● **ACTIVITY**
Range to output from the entries below: the line containing "as (t' & _ & Hf" through the line containing "first two arguments". Set it down exactly, ends included, nothing else.

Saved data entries
(** X20 at [ex_arquivo]: created on 2024-01-09 at 0:00, completed on
    2024-01-10 at 8:30. *)
Lemma tempo_execucao_criar_concluir_exemplo :
  let st1 := (criar_tarefa ex_agora (u "Revisar contrato") (u "") (u "alta")
                (u "telefone") ex_arquivo).1 in
  let r := concluir_tarefa ex_depois (Some 4) st1 in
  (∀ t, t ∈ TASKS ex_arquivo → id t ≠ ID_COUNTER ex_arquivo)
  ∧ ∃ t' dias horas minutos segundos,
      encontrar_tarefa_por_id (TASKS r.1) 4 = Some (3%nat, t')
      ∧ tempo_execucao t' = Some (dias, horas, minutos, segundos)
      ∧ ((dias * 24 + horas) * 60 + minutos) * 60 + segundos
        = (dt_us ex_depois - dt_us ex_agora) / 1000000.
Proof.
  cbv zeta.
  assert (∀ t, t ∈ TASKS ex_arquivo → id t ≠ ID_COUNTER ex_arquivo) as Hn.
  { apply (proj1 (Forall_forall (λ t, id t ≠ ID_COUNTER ex_arquivo) _)).
    compute_done. }
  assert (criar_tarefa ex_agora (u "Revisar contrato") (u "") (u "alta")
            (u "telefone") ex_arquivo
          = ((criar_tarefa ex_agora (u "Revisar contrato") (u "") (u "alta")
                (u "telefone") ex_arquivo).1, TarefaCriada 4)) as Hcria
    by by vm_compute.
  destruct (tempo_execucao_criar_concluir ex_agora ex_depois _ _ _ _ _ _ _
              eq_refl eq_refl Hn Hcria)
    as (t' & _ & Hf & _ & dias & horas & minutos & segundos & Ht & _ & _ & _
        & Hsoma & _).
  split; [done|]. by exists t', dias, horas, minutos, segundos.
Defined.



(** X11 at [ex_urgencia]: three pending tasks, three calls. *)
Lemma verificar_urgencia_esgota_exemplo :
  n_pendentes ex_urgencia = 3%nat
  ∧ n_pendentes (verificar_urgencia_vezes 3 ex_urgencia) = 0%nat
  ∧ verificar_urgencia (verificar_urgencia_vezes 3 ex_urgencia)
    = (verificar_urgencia_vezes 3 ex_urgencia, NaoHaPendentes).
Proof.
  assert (n_pendentes ex_urgencia = 3%nat) as Hn by by vm_compute.
  destruct (verificar_urgencia_esgota ex_urgencia) as (_ & _ & Hz & Hf).
  rewrite Hn in Hz, Hf. by split_and!.
Defined.
(** What [main] does by its own count of arguments, [len(sys.argv)],
    which takes a flag for an argument like any other.  With fewer than
    two it prints the usage text and exits with status 1 without a single
    file call.  With two or more, a [--quality] value that [int] accepts
    and an input path that exists, it calls [process_screenshot] on the
    first two arguments with the default margins; when that returns
    (width, height) it prints the [Processed:] line with both numbers
    and the output path and exits with status 0, and when that raises,
    so does [main]. *)
Lemma main_usage_or_transform argv w :
  ((length argv < 3)%nat ->
   main argv w =
     (World (files w) (stdout w ++ [__doc__]) (io_log w),
      Raise (SystemExit 1)) /\
   exit_status (snd (main argv w)) <> 0 /\
   io_log (fst (main argv w)) = io_log w /\
   files (fst (main argv w)) = files w) /\
  ((3 <= length argv)%nat ->
   forall quality,
     quality_loop argv (enumerate argv) 90 = Ok quality ->
     is_Some (files w !! (argv !!! 1%nat)) ->
     let input_path := argv !!! 1%nat in
     let output_path := argv !!! 2%nat in
     exists w1 r,
       process_screenshot input_path output_path quality
         CROP_TOP CROP_BOTTOM (log (ExistsCall input_path) w) = (w1, r) /\
       match r with
       | Ok (width, height) =>
           main argv w =
             (World (files w1)
                (stdout w1 ++
                   ["Processed: " +:+ pretty width +:+ "x"
                    +:+ pretty height +:+ " -> " +:+ output_path])
                (io_log w1), Ok tt) /\
           exit_status (snd (main argv w)) = 0
       | Raise e => main argv w = (w1, Raise e)
       end).
Proof.
  split.
  - intros Hlen. rewrite (main_few_arguments _ _ Hlen). simpl.
    repeat split; discriminate.
  - intros Hlen quality Hq Hf input_path output_path.
    rewrite (main_with_quality _ _ _ Hlen Hq).
    fold input_path output_path.
    rewrite (main_run_found _ _ _ _ Hf).
    destruct (process_screenshot _ _ _ _ _ _) as [w1 r].
    exists w1, r. split; [reflexivity|].
    destruct r as [[width height]|e]; simpl; auto.
Qed.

● **SOLUTION TO THIS PROBLEM**
    as (t' & _ & Hf & _ & dias & horas & minutos & segundos & Ht & _ & _ & _
        & Hsoma & _).
  split; [done|]. by exists t', dias, horas, minutos, segundos.
Defined.



(** X11 at [ex_urgencia]: three pending tasks, three calls. *)
Lemma verificar_urgencia_esgota_exemplo :
  n_pendentes ex_urgencia = 3%nat
  ∧ n_pendentes (verificar_urgencia_vezes 3 ex_urgencia) = 0%nat
  ∧ verificar_urgencia (verificar_urgencia_vezes 3 ex_urgencia)
    = (verificar_urgencia_vezes 3 ex_urgencia, NaoHaPendentes).
Proof.
  assert (n_pendentes ex_urgencia = 3%nat) as Hn by by vm_compute.
  destruct (verificar_urgencia_esgota ex_urgencia) as (_ & _ & Hz & Hf).
  rewrite Hn in Hz, Hf. by split_and!.
Defined.
(** What [main] does by its own count of arguments, [len(sys.argv)],
    which takes a flag for an argument like any other.  With fewer than
    two it prints the usage text and exits with status 1 without a single
    file call.  With two or more, a [--quality] value that [int] accepts
    and an input path that exists, it calls [process_screenshot] on the
    first two arguments with the default margins; when that returns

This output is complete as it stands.